Finding a solicitor before you put in a house offer makes you look organized and committed and can help save precious time when an offer has been accepted and you want to exchange as soon as possible.
Surveys
When you get a mortgage your bank will want to check that the property you want to buy actually exists, as well as that it is worth the price you are going to pay for it: the bank does not want to lose money if it has to repossess. It will therefore carry out a mortgage-valuation survey, which you will probably have to pay for: a few hundred pounds. Do not make the frequently made mistake of relying on this as some kind of comprehensive survey of whether or not the house you are buying may fall down.
You need another building survey, by a qualified surveyor, or the less extensive homebuyer’s survey to check for damp or rot or Japanese knotweed or a ceiling that is about to collapse. You are not obliged to have one, but you may regret it if you do not and there are extensive problems in your new home.
Some are considered not worth the paper they are written on, however, so put some research into what kind of survey to go for, and whether it is worth it for the type of property you are buying.
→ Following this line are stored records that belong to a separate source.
(** C2. From any state, with [start] the first reading of the clock, the
    [j]-th turn of the loop reads the clock once more and, while the
    time elapsed since [start] is below the timeout, polls once. After
    [k] turns that passed the check and found no marker:
    - if the [k]-th check passes and the [k]-th poll reports
      [Connected: yes], the function returns after [k + 1] polls, and the
      clock is not read again, however late that poll ended;
    - if the [k]-th check finds the deadline passed, the function raises
      the timeout error after [k] polls, the last of which was started
      before the deadline and inspected after it.
    The check is the program's own, on the double of [total_seconds()];
    for a timeout below [2^34] seconds it is the comparison of the
    elapsed microseconds with the deadline.
    Every poll here exits with 0; [fuel] only has to exceed [k]. *)
Theorem wait_until_connected_outcome
    (env : Env) (st : State) (address : string) (timeout : Z) (k fuel : nat) :
  let start := clock env (reads st) in
  let check j := within start (clock env (S (reads st) + j)) timeout in
  let poll j := answer env (length (calls st) + j) in
  k < fuel ->
  (forall j, j <= k -> returncode (poll j) = 0%Z) ->
  (forall j, j < k -> check j = true /\ connected (poll j) = false) ->
  (check k = true -> connected (poll k) = true ->
     wait_until_connected fuel address timeout env st =
     (Ok tt,
      mkState (reads st + k + 2)
        (repeat (info address) (S k) ++ calls st)%list)) /\
  (check k = false ->
     wait_until_connected fuel address timeout env st =
     (Raise (timed_out address),
      mkState (reads st + k + 2) (repeat (info address) k ++ calls st)%list)) /\
  ((Z.abs timeout < 2 ^ 34)%Z ->
     forall j,
       check j =
       (clock env (S (reads st) + j) - start <? timeout * 1000000)%Z).
Proof.
  intros start check poll F P H.
  assert ((Z.abs timeout < 2 ^ 34)%Z ->
          forall j,
            check j =
            (clock env (S (reads st) + j) - start <? timeout * 1000000)%Z)
    as Reading.
  { intros B j. now apply within_exact. }
  rewrite wait_until_connected_eq. fold start.
  pose proof (wait_loop_outcome env address timeout start k fuel
                (mkState (S (reads st)) (calls st)) F) as W.
  cbn [reads calls] in W.
  assert (forall j, j < k ->
            within start (clock env (S (reads st) + j)) timeout = true /\
            returncode (answer env (length (calls st) + j)) = 0%Z /\
            connected (answer env (length (calls st) + j)) = false) as H'.
  { intros j Hj. destruct (H j Hj) as [C N].
    repeat split; auto. apply P. lia. }
  destruct (W H') as [W1 W2]. clear W.
  specialize (P k (Nat.le_refl k)). split; [|split; [|exact Reading]].
  - intros C Y. rewrite W2; auto.
    unfold after_polls. cbn [reads calls]. do 2 f_equal. lia.
  - intros C. rewrite W1; auto.
    unfold after_polls. cbn [reads calls]. do 2 f_equal. lia.
Qed.

Lemma wait_until_connected_outcome_witness :
  let yes_on (n : nat) :=
    mkEnv (fun i => Z.of_nat i * 2000000)%Z
      (fun i => mkCompleted 0
                  (if Nat.eqb i n then "Connected: yes" else "Connected: no")) in
  wait_until_connected 5 "AA:BB:CC:DD:EE:FF" 5 (yes_on 1) initial =
    (Ok tt, mkState 3 (repeat (info "AA:BB:CC:DD:EE:FF") 2)) /\
  wait_until_connected 5 "AA:BB:CC:DD:EE:FF" 5 (yes_on 2) initial =
    (Raise (timed_out "AA:BB:CC:DD:EE:FF"),
     mkState 4 (repeat (info "AA:BB:CC:DD:EE:FF") 2)).
Proof.
  intros yes_on. split.
  - apply (proj1 (wait_until_connected_outcome (yes_on 1) initial
                    "AA:BB:CC:DD:EE:FF" 5 1 5
                    ltac:(lia) ltac:(reflexivity)
                    ltac:(intros [|j] Hj; [split; reflexivity | lia])));
      reflexivity.
  - apply (proj1 (proj2 (wait_until_connected_outcome (yes_on 2) initial
                    "AA:BB:CC:DD:EE:FF" 5 2 5
                    ltac:(lia) ltac:(reflexivity)
                    ltac:(intros [|[|j]] Hj; try (split; reflexivity); lia))));
      reflexivity.
Defined.

(** C10. With a timeout of zero or less, and a clock that has not gone
    back between its first two readings, [wait_until_connected] raises
    the timeout error at the first check of the loop: the clock is read
    twice and no call is made. *)
Theorem wait_until_connected_nonpositive
    (env : Env) (st : State) (address : string) (timeout : Z) (fuel : nat) :
  (timeout <= 0)%Z ->
  (clock env (reads st) <= clock env (S (reads st)))%Z ->
  wait_until_connected (S fuel) address timeout env st =
  (Raise (timed_out address), mkState (reads st + 2) (calls st)).
Proof.
  intros T C.
  rewrite wait_until_connected_eq, wait_loop_deadline.
  - cbn [reads calls]. do 2 f_equal. lia.
  - unfold turn_check. cbn [reads]. rewrite Nat.add_0_r.
    now apply within_nonneg.
Qed.

Lemma wait_until_connected_nonpositive_witness :
  wait_until_connected 1 "AA:BB:CC:DD:EE:FF" 0
    (const_env "Connected: yes") initial =
  (Raise (timed_out "AA:BB:CC:DD:EE:FF"), mkState 2 []).
Proof.
  apply (wait_until_connected_nonpositive
           (const_env "Connected: yes") initial "AA:BB:CC:DD:EE:FF" 0 0);
    cbn; lia.
Defined.

(** ** The matcher *)

Section Matcher.
Context {R : Type}.
Implicit Types (k : @Re.cont R) (gs : list (string * string)).

Lemma exec_Cat (r1 r2 : Re.regex) pos s gs k :
  Re.exec (Re.Cat r1 r2) pos s gs k =
  Re.exec r1 pos s gs (fun pos' s' gs' => Re.exec r2 pos' s' gs' k).
Proof. reflexivity. Qed.

Lemma exec_Group_Plus (name : string) (p : ascii -> bool) pos s gs k :
  Re.exec (Re.Group name (Re.Plus p)) pos s gs k =
  match s with
  | String c s' =>
      if p c
      then Re.star p
             (fun pos' s' =>
                k pos' s' ((name, substring 0 (pos' - pos) s) :: gs))
             (S pos) s'
      else None
  | EmptyString => None
  end.
Proof. reflexivity. Qed.

Lemma exec_Star (p : ascii -> bool) pos s gs k :
  Re.exec (Re.Star p) pos s gs k =
  Re.star p (fun pos' s' => k pos' s' gs) pos s.
Proof. reflexivity. Qed.

Lemma exec_lit (w : string) pos s gs k :
  Re.exec (Re.lit w) pos s gs k =
  match strip w s with
  | Some rest => k (pos + String.length w) rest gs
  | None => None
  end.
Proof.
  revert pos s. induction w as [|a w IH]; intros pos s.
  - cbn. now rewrite Nat.add_0_r.
  - cbn [Re.lit Re.exec strip String.length]. destruct s as [|c s]; [reflexivity|].
    destruct (Chr.same a c); [|reflexivity].
    rewrite IH. now rewrite Nat.add_succ_r.
Qed.

Lemma exec_interpolated (pat : string) (e : Re.regex) pos s gs k :
  Re.interpolated pat = Some e ->
  Re.exec e pos s gs k =
  match strip_like pat s with
  | Some rest => k (pos + String.length pat) rest gs
  | None => None
  end.
Proof.
  revert e pos s. induction pat as [|a pat IH]; intros e pos s H.
  - cbn in H. injection H as <-. cbn. now rewrite Nat.add_0_r.
  - cbn [Re.interpolated] in H. cbn [strip_like String.length].
    destruct (Chr.same "." a).
    + destruct (Re.interpolated pat) as [e'|]; [|discriminate].
      injection H as <-. cbn [Re.exec].
      destruct s as [|c s]; [reflexivity|].
      destruct (Chr.dot c); [|reflexivity].
      rewrite (IH e') by reflexivity. now rewrite Nat.add_succ_r.
    + destruct (Re.special a); [discriminate|].
      destruct (Re.interpolated pat) as [e'|]; [|discriminate].
      injection H as <-. cbn [Re.exec].
      destruct s as [|c s]; [reflexivity|].
      destruct (Chr.same a c); [|reflexivity].
      rewrite (IH e') by reflexivity. now rewrite Nat.add_succ_r.
Qed.

(** A run that [star] settles on is a run of the class, and the rest
    of the pattern matched after it. *)
Lemma star_sound (p : ascii -> bool) (k : nat -> string -> option R) pos s r :
  Re.star p k pos s = Some r ->
  exists run rest,
    s = run ++ rest /\ sall p run = true /\
    k (pos + String.length run) rest = Some r.
Proof.
  revert pos. induction s as [|c s IH]; intros pos H; cbn [Re.star] in H.
  - exists "", "". cbn. now rewrite Nat.add_0_r.
  - destruct (p c) eqn:P.
    + destruct (Re.star p k (S pos) s) as [r'|] eqn:E.
      * injection H as <-. destruct (IH _ E) as (run & rest & -> & A & K).
        exists (String c run), rest. cbn. rewrite P, A.
        now rewrite Nat.add_succ_r.
      * exists "", (String c s). cbn. now rewrite Nat.add_0_r.
    + exists "", (String c s). cbn. now rewrite Nat.add_0_r.
Qed.

(** The longest run is tried first. *)
Lemma star_greedy (p : ascii -> bool) (k : nat -> string -> option R)
    pos run rest r :
  sall p run = true -> stops p rest = true ->
  k (pos + String.length run) rest = Some r ->
  Re.star p k pos (run ++ rest) = Some r.
Proof.
  revert pos. induction run as [|c run IH]; intros pos A St K.
  - cbn in *. rewrite Nat.add_0_r in K.
    destruct rest as [|c rest]; [exact K|].
    cbn in *. apply negb_true_iff in St. now rewrite St.
  - cbn in A. apply andb_true_iff in A as [P A].
    cbn [append Re.star]. rewrite P.
    rewrite (IH (S pos) A St); [reflexivity|].
    cbn in K. now rewrite Nat.add_succ_r in K.
Qed.

End Matcher.

Lemma strip_like_Some (pat s rest : string) :
  strip_like pat s = Some rest <->
  exists nm, s = nm ++ rest /\ like pat nm = true.
Proof.
  revert s. induction pat as [|a pat IH]; intros s; cbn [strip_like].
  - split.
    + intros H. injection H as <-. now exists "".
    + intros (nm & -> & L). destruct nm; [reflexivity | discriminate].
  - destruct s as [|c s].
    + split; [discriminate|]. intros (nm & E & L).
      destruct nm; discriminate.
    + split.
      * intros H.
        destruct (if Chr.same "." a then Chr.dot c else Chr.same a c) eqn:E;
          [|discriminate].
        apply IH in H as (nm & -> & L). exists (String c nm).
        cbn. now rewrite E, L.
      * intros (nm & E & L). destruct nm as [|c' nm]; [discriminate|].
        cbn in E, L. injection E as <- ->.
        apply andb_true_iff in L as [L1 L2]. rewrite L1.
        apply IH. now exists nm.
Qed.

Lemma substring_prefix (a b : string) :
  substring 0 (String.length a) (a ++ b) = a.
Proof. induction a as [|c a IH]; cbn; [now destruct b | now rewrite IH]. Qed.

Lemma interpolated_plain (s : string) :
  plain s = true -> exists e, Re.interpolated s = Some e.
Proof.
  induction s as [|c s IH]; cbn; [eauto|].
  intros H. apply andb_true_iff in H as [H1 H2].
  destruct (IH H2) as [e ->].
  destruct (Chr.same "." c); cbn; [eauto|].
  cbn in H1. apply negb_true_iff in H1. rewrite H1. cbn. eauto.
Qed.

Lemma like_refl (s : string) : plain s = true -> like s s = true.
Proof.
  induction s as [|c s IH]; [reflexivity|]. cbn.
  intros H. apply andb_true_iff in H as [H1 H2]. rewrite (IH H2), andb_true_r.
  destruct (Chr.same "." c) eqn:E.
  - apply same_true in E. subst c. reflexivity.
  - apply same_refl.
Qed.

(** ** The index pattern *)

Lemma capture_run (pos : nat) (c : ascii) (run rest : string) :
  substring 0 (S pos + String.length run - pos) (String c (run ++ rest)) =
  String c run.
Proof.
  replace (S pos + String.length run - pos) with (S (String.length run)) by lia.
  cbn [substring]. f_equal. apply substring_prefix.
Qed.

Lemma index_match_sound (g entity : string) (r : Re.regex) pos s m :
  index_pattern g entity = Some r ->
  Re.match_at r pos s = Some m ->
  exists n ws nm rest,
    s = "index: " ++ n ++ ws ++ "name: <" ++ nm ++ ">" ++ rest /\
    n <> "" /\ sall Chr.digit n = true /\ sall Chr.space ws = true /\
    like entity nm = true /\ Re.groups m = [(g, n)].
Proof.
  unfold index_pattern. destruct (Re.interpolated entity) as [e|] eqn:I;
    [|discriminate].
  cbn [option_map]. intros H. injection H as <-.
  unfold Re.match_at, index_regex.
  rewrite exec_Cat, exec_lit.
  destruct (strip "index: " s) as [s1|] eqn:E1; [|discriminate].
  apply strip_Some in E1. subst s.
  rewrite exec_Cat, exec_Group_Plus.
  destruct s1 as [|c s1]; [discriminate|].
  destruct (Chr.digit c) eqn:D; [|discriminate].
  intros H. apply star_sound in H as (run & s2 & -> & Dr & H).
  rewrite exec_Cat, exec_Star in H.
  apply star_sound in H as (ws & s3 & -> & W & H).
  rewrite exec_Cat, exec_lit in H.
  destruct (strip "name: <" s3) as [s4|] eqn:E4; [|discriminate].
  apply strip_Some in E4. subst s3.
  rewrite exec_Cat, (exec_interpolated entity e) in H by assumption.
  destruct (strip_like entity s4) as [s5|] eqn:E5; [|discriminate].
  apply strip_like_Some in E5 as (nm & -> & L).
  rewrite exec_lit in H.
  destruct (strip ">" s5) as [s6|] eqn:E6; [|discriminate].
  apply strip_Some in E6. subst s5.
  rewrite capture_run in H. injection H as <-.
  exists (String c run), ws, nm, s6. cbn [Re.groups sall]. rewrite D.
  repeat split; try assumption. discriminate.
Qed.

Lemma stops_digit (ws tail : string) :
  sall Chr.space ws = true ->
  stops Chr.digit (ws ++ "name: <" ++ tail) = true.
Proof.
  destruct ws as [|c ws]; [reflexivity|]. cbn.
  intros H. apply andb_true_iff in H as [H _].
  now rewrite (digit_not_space c H).
Qed.

Lemma index_match_complete (g entity : string) (r : Re.regex) pos n ws nm rest :
  index_pattern g entity = Some r ->
  n <> "" -> sall Chr.digit n = true -> sall Chr.space ws = true ->
  like entity nm = true ->
  exists e,
    Re.match_at r pos ("index: " ++ n ++ ws ++ "name: <" ++ nm ++ ">" ++ rest) =
    Some (Re.mkMatch pos e [(g, n)]).
Proof.
  unfold index_pattern. destruct (Re.interpolated entity) as [e|] eqn:I;
    [|discriminate].
  cbn [option_map]. intros H N D W L. injection H as <-.
  unfold Re.match_at, index_regex.
  destruct n as [|c n]; [congruence|]. cbn in D.
  apply andb_true_iff in D as [Dc D].
  assert (stops Chr.digit (ws ++ "name: <" ++ nm ++ ">" ++ rest) = true) as S1
    by now apply stops_digit.
  set (tail := "name: <" ++ nm ++ ">" ++ rest) in *.
  assert (stops Chr.space tail = true) as S2 by reflexivity.
  eexists.
  rewrite exec_Cat, exec_lit, (strip_app "index: ").
  rewrite exec_Cat, exec_Group_Plus. cbn [append]. rewrite Dc.
  apply star_greedy; [assumption | exact S1 |].
  rewrite exec_Cat, exec_Star.
  apply star_greedy; [assumption | exact S2 |].
  subst tail.
  rewrite exec_Cat, exec_lit, (strip_app "name: <").
  rewrite exec_Cat, (exec_interpolated entity e) by assumption.
  assert (strip_like entity (nm ++ ">" ++ rest) = Some (">" ++ rest)) as ->.
  { apply strip_like_Some. now exists nm. }
  rewrite exec_lit, (strip_app ">").
  rewrite capture_run. reflexivity.
Qed.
Expect to pay from £300 to well over £1,000, according to the HomeOwners Alliance. The Royal Institution of Chartered Surveyors site (RICS.org) is a good starting point.
Mortgage brokers
First-time buyers will particularly benefit from using an independent mortgage broker or mortgage adviser who can help you wade through the different mortgage products that are out there. Brokers can also hurry along a lender and keep things progressing smoothly, filling out all application forms for you. Some brokers charge fees of from £300 to several thousand, others get commission from banks they match up to borrowers, either instead of or as well as a fee.
Broker London & Country does not charge a fee and promises that, though it gets commission, you do not get any worse a mortgage deal than you would if you went to the bank directly.
Do not be bullied into using an estate agent’s preferred adviser. You are under absolutely no obligation to meet their ‘in-house broker’, and it is illegal for estate agents to suggest that the price of the house you want to buy will go up unless you do. A word-of-mouth recommendation is often best, or you can search the website unbiased.co.uk for regulated advisers.